------ Records supplied ------
Lemma getGlucoseHistory_complete_witness :
  exists readings,
    getGlucoseHistory 1 24 (watcher, graph_world) = Some (Ret readings, (watcher, graph_world_after))
    /\ Permutation
         (map (fun item => mapGlucoseItem item (targetLow (config watcher))
                                          (targetHigh (config watcher)))
              (filter (newer_than (now_of graph_world_after - 24 * 3600000)) (graphData graph)))
         readings
    /\ (length readings <= length (graphData graph))%nat.
Proof.
  apply (getGlucoseHistory_complete (rt := node) (ty := types)
           1 24 (watcher, graph_world) graph watcher graph_world_after).
  reflexivity.
Defined.

(** A reading without an arrow, and one with an arrow the table does not
    know. *)
Lemma mapGlucoseItem_defaults_witness :
  (Reading.trendArrow (mapGlucoseItem (item 90 "n/a" None) 70 180) <> 0
   /\ Reading.trend (mapGlucoseItem (item 90 "n/a" None) 70 180) <> ""
   /\ mapGlucoseItem (item 90 "n/a" None) 70 180
      = mapGlucoseItem (item 90 "n/a" (Some 3)) 70 180)
  /\ Reading.trend (mapGlucoseItem (item 90 "999000000" (Some 9)) 70 180) = "Flat".
Proof.
  split.
  - destruct (mapGlucoseItem_defaults (ty := types)
                (item 90 "n/a" None) 70 180) as (A & B & C & _).
    conjs; [exact A | exact B | exact (C (or_introl eq_refl))].
  - destruct (mapGlucoseItem_defaults (ty := types)
                (item 90 "999000000" (Some 9)) 70 180) as (_ & _ & _ & D).
    exact (D eq_refl).
Defined.

Lemma saveSession_restore_round_trip_witness :
  exists w1 c3 w2,
    saveSession (saver, plain) = Some (Ret tt, (saver, w1))
    /\ tryRestoreSession (fresh "EU", w1) = Some (Ret true, (c3, w2))
    /\ jwtToken c3 = jwtToken saver
    /\ tokenExpires c3 = tokenExpires saver
    /\ userId c3 = userId saver
    /\ accountId c3 = accountId saver
    /\ baseUrl c3 = server_for (region (config saver))
    /\ config c3 = config (fresh "EU") /\ patientId c3 = patientId (fresh "EU")
    /\ logins (trace w2) = logins (trace plain).
Proof.
  apply (saveSession_restore_round_trip (rt := node)
           saver (fresh "EU") plain TheConfigManager TheConfigManager);
    reflexivity.
Defined.

Lemma login_survives_unwritable_store_witness :
  exists w',
    login 1 (fresh "EU", read_only_world login_always_ok)
    = Some (Ret tt, (logged_in "user-1" fresh_ticket (fresh "EU"), w'))
    /\ tokenFile w' = NoFile
    /\ later (read_only_world login_always_ok) w'
    /\ logins (trace w') = 1%nat.
Proof.
  apply (login_survives_unwritable_store (rt := node)
           0 (fresh "EU") (read_only_world login_always_ok) login_ok fresh_ticket
           "user-1");
    reflexivity.
Defined.

Lemma ensureAuthenticated_restores_without_login_witness :
  let w := world (Sealed stored_hour) login_always_ok connections_ok in
  ensureAuthenticated 0 (fresh "EU", w)
  = Some (Ret tt, (restore_from stored_hour (fresh "EU"), after_restore (fresh "EU") w))
  /\ logins (trace (after_restore (fresh "EU") w)) = logins (trace w)
  /\ tokenFile (after_restore (fresh "EU") w) = Sealed stored_hour.
Proof.
  apply (ensureAuthenticated_restores_without_login (rt := node)
           0 (fresh "EU") (world (Sealed stored_hour) login_always_ok connections_ok)
           TheConfigManager stored_hour);
    try reflexivity; discriminate.
Defined.
(** C7.  On both registration endpoints, registering with an email that
    some account already has, character for character and whatever the
    role of that account, answers 400 with the conflict message and
    changes nothing; registering with an email no account has, whatever
    accounts have emails that differ from it only in case, stores one
    new account with the endpoint's role whose password field is the
    hash of the raw password, which is not the raw password (the hash
    primitive being one that never returns its input). *)
Theorem register_conflict_or_hash (register : Role.t * _)
    (req : Req Credentials) st :
  register ∈ [(Role.user, user_register); (Role.seller, seller_register)] →
  (∀ password salt, bcrypt_hash password 10 salt ≠ password) →
  ((∃ account, account ∈ db_users st
               ∧ User.email account = cr_email (body req)) →
   register.2 req st
   = (reply 400 "User already exists with this email", st))
  ∧ ((∀ account, account ∈ db_users st →
                 User.email account ≠ cr_email (body req)) →
     ∃ account,
       statusCode (register.2 req st).1 = 201
       ∧ (register.2 req st).2 = with_users (db_users st ++ [account]) st
       ∧ User.email account = cr_email (body req)
       ∧ User.role account = register.1
       ∧ User.password account
         = bcrypt_hash (cr_password (body req)) 10 (salt req)
       ∧ User.password account ≠ cr_password (body req)).
Proof.
  intros Hreg Hhash.
  assert (Hcases : ∃ created failed,
            register.2
            = create_account register.1
                "User already exists with this email" created failed).
  { apply elem_of_cons in Hreg as [->|Hreg]; [by do 2 eexists|].
    apply list_elem_of_singleton in Hreg as ->. by do 2 eexists. }
  destruct Hcases as (created & failed & ->). split.
  - apply create_account_conflict.
  - intros Hnone. rewrite (create_account_new _ _ _ _ req st Hnone).
    eexists. split_and!; [done|done|done|done|done|apply Hhash].
Qed.

(** The login on the user endpoint succeeds for the account
    [User.findOne({ email })] returns whenever the password matches,
    whatever the role of that account. *)
Lemma user_login_any_role (req : Req LoginBody) st account :
  findOne_email (lg_email (body req)) (db_users st) = Some account →
  bcrypt_compare (lg_password (body req)) (User.password account) = true →
  user_login req st
  = (send 200 (Some "Login successful")
          (Session (jwt_sign (User._id account) (User.role account))
                   (User.name account) (User.email account)
                   (User.role account)), st).
Proof. intros Hf Hc. unfold user_login, login_with. by rewrite Hf, Hc. Qed.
------
**Aim of the exercise:** Wherever the line holding "(req : Req Credentials)" falls in the entries above, copy exactly from it through the line holding "account = cr_email (body req)) →", inclusive, and add nothing.

**Expected answer:**
    (req : Req Credentials) st :
  register ∈ [(Role.user, user_register); (Role.seller, seller_register)] →
  (∀ password salt, bcrypt_hash password 10 salt ≠ password) →
  ((∃ account, account ∈ db_users st
               ∧ User.email account = cr_email (body req)) →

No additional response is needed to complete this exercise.